Aim of the task -
Locate the line that contains "exists (TrimPrefix path" in the entries below, then repeat it and every following line through the line that contains "- intros Hf.", exactly, and no others.
Extracted records Block Start
(* ===== verification/AdminReturn.v ===== *)
(** Return targets of the admin pages: internal/auth/admin_return.go. *)
From stdpp Require Import base list option strings gmap.
From Stdlib Require Import Ascii ZArith Lia.
From S2P Require Import Prelude GoStrings Collections Urls.

Definition AdminLoginPath : string := "/admin/login".

Definition isSafeAdminReturnPath (pathValue : string) : bool :=
  if bool_decide (pathValue = AdminLoginPath) then false
  else bool_decide (pathValue = "/admin") || HasPrefix pathValue "/admin/".

(** The empty text is a rejected target. *)
Definition SafeAdminReturnTarget (raw : string) : string :=
  let raw := TrimSpace raw in
  if bool_decide (raw = "") || negb (HasPrefix raw "/") || HasPrefix raw "//" then ""
  else
    match parse_absolute raw with
    | None => ""
    | Some (path, rawQuery) =>
        let cleanPath := clean_rooted (TrimPrefix path "/") in
        if negb (isSafeAdminReturnPath cleanPath) then ""
        else
          let query := ParseQuery rawQuery in
          let query := if bool_decide (cleanPath = "/admin/feeds") && negb (bool_decide (query_get "partial" query = ""))
                       then delete "partial" query else query in
          url_string cleanPath (query_encode query)
    end.

Definition safeSameOriginPath (raw : string) : string :=
  let raw := TrimSpace raw in
  if bool_decide (raw = "") || negb (HasPrefix raw "/") || HasPrefix raw "//" then ""
  else
    match parse_absolute raw with
    | None => ""
    | Some (path, rawQuery) =>
        let cleanPath := clean_rooted (TrimPrefix path "/") in
        let cleanPath := if HasSuffix path "/" && negb (bool_decide (cleanPath = "/")) then cleanPath +:+ "/" else cleanPath in
        url_string cleanPath rawQuery
    end.

Definition SafeSameOriginRedirectTarget (raw fallback : string) : string :=
  let target := safeSameOriginPath raw in
  if bool_decide (target = "")
  then let target := safeSameOriginPath fallback in if bool_decide (target = "") then "/" else target
  else target.

Definition AdminLoginURL (target : string) : string :=
  let target := SafeAdminReturnTarget target in
  if bool_decide (target = "") then AdminLoginPath
  else AdminLoginPath +:+ "?" +:+ query_encode {["next" := [target]]}.

(** The login page for a request that needs an admin session; the method and
    the request URI, [None] for a request without a URL. *)
Definition AdminLoginRedirectTarget (request : option (string * string)) : string :=
  match request with
  | None => AdminLoginPath
  | Some (method, uri) =>
      if negb (bool_decide (method = "GET")) && negb (bool_decide (method = "HEAD")) then AdminLoginPath
      else AdminLoginURL (SafeAdminReturnTarget uri)
  end.

(** The target of RedirectSameOrigin. *)
Definition RedirectSameOrigin (target : string) : string := SafeSameOriginRedirectTarget target "/".

Example return_samples :
  SafeAdminReturnTarget " /admin/keys?b=2&a=1&a=%2Fx " = "/admin/keys?a=1&a=%2Fx&b=2" /\
  SafeAdminReturnTarget "/admin/../x" = "" /\ SafeAdminReturnTarget "//evil/admin" = "" /\
  SafeAdminReturnTarget "/admin/feeds?partial=1&q=a" = "/admin/feeds?q=a" /\
  SafeSameOriginRedirectTarget "/\evil.com/a%09b/./c/" "/" = "/%5Cevil.com/a%09b/c/" /\
  SafeSameOriginRedirectTarget "https://evil.com" "/" = "/" /\
  AdminLoginURL "/admin/keys?a=1" = "/admin/login?next=%2Fadmin%2Fkeys%3Fa%3D1".
Proof. by vm_compute. Qed.

(** ** Targets stay on the server *)

(** An absolute path of visible bytes without backslash, which is not
    protocol-relative, and perhaps a query. *)
Definition origin_local (target : string) : Prop :=
  exists p q, target = "/" +:+ p +:+ q /\ all_bytes path_byte p = true /\ HasPrefix p "/" = false /\ (q = "" \/ HasPrefix q "?" = true).

Lemma escape_byte_head c t : c <> "/"%char -> HasPrefix (escape_byte encodePath c +:+ t) "/" = false.
Proof. intros Hc. destruct c as [[] [] [] [] [] [] [] []]; vm_compute; done. Qed.

Lemma escape_slash s : escape encodePath ("/" +:+ s) = "/" +:+ escape encodePath s.
Proof. by rewrite escape_app. Qed.

Lemma escape_element e s : element_ok e -> HasPrefix (escape encodePath (e +:+ s)) "/" = false.
Proof.
  intros (Hne & _ & _ & Hs). destruct e as [|c e]; [done|]. rewrite all_bytes_cons, andb_true_iff in Hs. destruct Hs as [Hc _].
  unfold not_byte in Hc. change (String c e +:+ s) with (String c (e +:+ s)). cbn [escape]. apply escape_byte_head. by case_bool_decide.
Qed.

Lemma Join_head e l : exists s, Join (e :: l) "/" = e +:+ s.
Proof. destruct l as [|x l]; [exists ""; by rewrite str_app_nil|]. by eexists. Qed.

(** A clean path, with or without a slash at its end. *)
Lemma clean_local p query (slash : bool) :
  origin_local (url_string (if slash && negb (bool_decide (clean_rooted p = "/")) then clean_rooted p +:+ "/" else clean_rooted p) query).
Proof.
  pose proof (clean_elements_ok p) as Hok. unfold url_string. set (q := if bool_decide (query = "") then "" else String "?" query).
  assert (q = "" \/ HasPrefix q "?" = true) as Hq by (unfold q; case_bool_decide; [by left|right; by destruct query]).
  unfold clean_rooted. destruct (clean_elements p) as [|e l].
  - exists "", q. rewrite (bool_decide_true ("/" +:+ Join [] "/" = "/")) by done. rewrite andb_false_r. done.
  - inversion Hok as [|? ? He _]; subst. destruct (Join_head e l) as [s Hs]. rewrite Hs.
    destruct (slash && _).
    + exists (escape encodePath (e +:+ (s +:+ "/"))), q. rewrite !str_app_assoc, escape_slash, !str_app_assoc.
      split; [done|]. split; [apply escape_path|]. split; [by apply escape_element|done].
    + exists (escape encodePath (e +:+ s)), q. rewrite escape_slash, !str_app_assoc.
      split; [done|]. split; [apply escape_path|]. split; [by apply escape_element|done].
Qed.

Lemma safeSameOriginPath_local raw : safeSameOriginPath raw <> "" -> origin_local (safeSameOriginPath raw).
Proof.
  unfold safeSameOriginPath. destruct (_ || _ || _); [done|]. destruct (parse_absolute _) as [[path query]|]; [|done].
  intros _. apply clean_local.
Qed.

Lemma SafeSameOriginRedirectTarget_local raw fallback : origin_local (SafeSameOriginRedirectTarget raw fallback).
Proof.
  unfold SafeSameOriginRedirectTarget. case_bool_decide; [|by apply safeSameOriginPath_local].
  case_bool_decide; [|by apply safeSameOriginPath_local]. exists "", "". repeat split. by left.
Qed.

(** ** Targets are read back *)

Lemma path_byte_visible c : path_byte c = true -> visible c = true /\ control_byte c = false /\ c <> "#"%char /\ c <> "?"%char.
Proof. destruct c as [[] [] [] [] [] [] [] []]; vm_compute; done. Qed.

Lemma component_byte_visible c : component_byte c = true -> visible c = true /\ control_byte c = false /\ c <> "#"%char.
Proof. destruct c as [[] [] [] [] [] [] [] []]; vm_compute; done. Qed.

(** The bytes of a written query. *)
Definition query_byte (c : ascii) : bool := component_byte c || among c "=&".

Lemma query_byte_visible c : query_byte c = true -> visible c = true /\ control_byte c = false /\ c <> "#"%char.
Proof. destruct c as [[] [] [] [] [] [] [] []]; vm_compute; done. Qed.

Lemma query_encode_bytes m : all_bytes query_byte (query_encode m) = true.
Proof.
  unfold query_encode. apply all_bytes_Join; [|done]. apply Forall_fmap, Forall_true. intros p. cbn. unfold encode_pair.
  assert (forall s, all_bytes query_byte (escape encodeQueryComponent s) = true) as H.
  { intros s. eapply all_bytes_impl; [|apply escape_component]. intros c Hc. unfold query_byte. by rewrite Hc. }
  rewrite !all_bytes_app, !H. done.
Qed.

Lemma bytes_without (P : ascii -> bool) s b : (forall c, P c = true -> c <> b) -> all_bytes P s = true -> all_bytes (not_byte b) s = true.
Proof. intros H. apply all_bytes_impl. intros c Hc. unfold not_byte. by rewrite bool_decide_false by (by apply H). Qed.

(** What is written for a path and a query parses to them. *)
Lemma parse_url_string path m :
  parse_absolute (url_string path (query_encode m)) = Some (path, query_encode m) /\
  all_bytes visible (url_string path (query_encode m)) = true.
Proof.
  pose proof (escape_path path) as Hp. pose proof (query_encode_bytes m) as Hq. set (u := url_string path (query_encode m)).
  assert (all_bytes (fun c => visible c && negb (control_byte c) && negb (bool_decide (c = "#"%char))) u = true) as Hu.
  { unfold u, url_string. rewrite all_bytes_app, andb_true_iff. split.
    - eapply all_bytes_impl; [|exact Hp]. intros c (-> & -> & Hc & _)%path_byte_visible. by rewrite bool_decide_false.
    - case_bool_decide; [done|]. rewrite all_bytes_cons. cbn. eapply all_bytes_impl; [|exact Hq].
      intros c (-> & -> & Hc)%query_byte_visible. by rewrite bool_decide_false. }
  assert (all_bytes (not_byte "#") u = true) as Hhash.
  { eapply all_bytes_impl; [|exact Hu]. intros c. rewrite !andb_true_iff. by intros [_ ?]. }
  assert (all_bytes visible u = true) as Hv.
  { eapply all_bytes_impl; [|exact Hu]. intros c. rewrite !andb_true_iff. by intros [[? _] _]. }
  split; [|done]. unfold parse_absolute. rewrite (cut_none u) by done.
  replace (existsb control_byte (bytes u)) with false.
  2: { symmetry. apply not_true_is_false. rewrite existsb_exists. intros (c & Hc%list_elem_of_In & Hctl).
       pose proof (all_bytes_elem _ _ _ Hu Hc) as H. cbn beta in H. rewrite Hctl in H. by rewrite andb_false_r in H. }
  cbn [default from_option unescape].
  assert (all_bytes (not_byte "?") (escape encodePath path) = true) as Hmark.
  { eapply bytes_without; [|exact Hp]. by intros c (_ & _ & _ & ?)%path_byte_visible. }
  unfold u, url_string. case_bool_decide as Hempty.
  - rewrite str_app_nil, cut_none by done. rewrite unescape_escape by done. cbn. by rewrite Hempty.
  - rewrite cut_app by done. rewrite unescape_escape by done. done.
Qed.

Lemma query_delete_full m k : query_full m -> query_full (delete k m).
Proof. intros H k' vs [_ Hk]%lookup_delete_Some. by apply (H k'). Qed.

Lemma query_get_delete k (m : query_values) : query_get k (delete k m) = "".
Proof. unfold query_get. by rewrite lookup_delete_eq. Qed.

Lemma admin_path_prefix path : isSafeAdminReturnPath path = true -> exists s, path = "/admin" +:+ s.
Proof.
  unfold isSafeAdminReturnPath. case_bool_decide; [done|]. destruct (bool_decide_reflect (path = "/admin")) as [->|]; [by exists ""|].
  cbn [orb]. intros (s & ->)%HasPrefix_spec. by exists ("/" +:+ s).
Qed.

Lemma HasPrefix_false_app p s q : HasPrefix p s = false -> (String.length s <= String.length p)%nat -> HasPrefix (p +:+ q) s = false.
Proof.
  revert p. induction s as [|a s IH]; intros [|b p]; cbn; try done; try lia. intros H Hlen.
  change (String b p +:+ q) with (String b (p +:+ q)). cbn. destruct (bool_decide (a = b)); [|done]. cbn in *. apply IH; [done|lia].
Qed.

(** An accepted target is accepted again, and stays what it is. *)
Lemma SafeAdminReturnTarget_fixed path m :
  isSafeAdminReturnPath path = true -> clean_rooted (TrimPrefix path "/") = path -> query_full m ->
  (path = "/admin/feeds" -> query_get "partial" m = "") ->
  SafeAdminReturnTarget (url_string path (query_encode m)) = url_string path (query_encode m).
Proof.
  intros Hsafe Hclean Hfull Hpartial. destruct (parse_url_string path m) as [Hparse Hvis].
  unfold SafeAdminReturnTarget. rewrite TrimSpace_visible by done.
  destruct (admin_path_prefix path Hsafe) as [s Hs].
  assert (exists t, url_string path (query_encode m) = "/admin" +:+ t) as [t Ht].
  { unfold url_string. rewrite Hs, escape_app, str_app_assoc. by eexists. }
  assert (bool_decide (url_string path (query_encode m) = "") = false) as -> by (rewrite Ht; by apply bool_decide_false).
  assert (HasPrefix (url_string path (query_encode m)) "/" = true) as -> by (rewrite Ht; by apply (HasPrefix_app "/" ("admin" +:+ t))).
  assert (HasPrefix (url_string path (query_encode m)) "//" = false) as -> by (rewrite Ht; by apply HasPrefix_false_app; [|cbn; lia]).
  cbn [negb orb]. rewrite Hparse, Hclean, Hsafe. cbn [negb]. rewrite ParseQuery_encode by done.
  destruct (bool_decide_reflect (path = "/admin/feeds")) as [Hf|]; [|done]. rewrite (Hpartial Hf). done.
Qed.

(** The shape of a target. *)
Lemma SafeAdminReturnTarget_shape raw :
  SafeAdminReturnTarget raw = "" \/
  exists p m, SafeAdminReturnTarget raw = url_string (clean_rooted p) (query_encode m) /\
    isSafeAdminReturnPath (clean_rooted p) = true /\ query_full m /\ (clean_rooted p = "/admin/feeds" -> query_get "partial" m = "").
Proof.
  unfold SafeAdminReturnTarget. destruct (_ || _ || _); [by left|].
  destruct (parse_absolute (TrimSpace raw)) as [[path query]|]; [|by left].
  destruct (isSafeAdminReturnPath _) eqn:Hsafe; [|by left]. cbn [negb]. right.
  exists (TrimPrefix path "/"), (if bool_decide (clean_rooted (TrimPrefix path "/") = "/admin/feeds") &&
    negb (bool_decide (query_get "partial" (ParseQuery query) = "")) then delete "partial" (ParseQuery query) else ParseQuery query).
  split; [done|]. split; [done|]. split.
  - destruct (_ && _); [apply query_delete_full|]; apply ParseQuery_full.
  - intros Hf. rewrite bool_decide_true by done. cbn [andb].
    destruct (bool_decide_reflect (query_get "partial" (ParseQuery query) = "")) as [He|]; [done|apply query_get_delete].
Qed.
Extracted records Block End
Written response -
  exists (TrimPrefix path "/"), (if bool_decide (clean_rooted (TrimPrefix path "/") = "/admin/feeds") &&
    negb (bool_decide (query_get "partial" (ParseQuery query) = "")) then delete "partial" (ParseQuery query) else ParseQuery query).
  split; [done|]. split; [done|]. split.
  - destruct (_ && _); [apply query_delete_full|]; apply ParseQuery_full.
  - intros Hf. rewrite bool_decide_true by done. cbn [andb].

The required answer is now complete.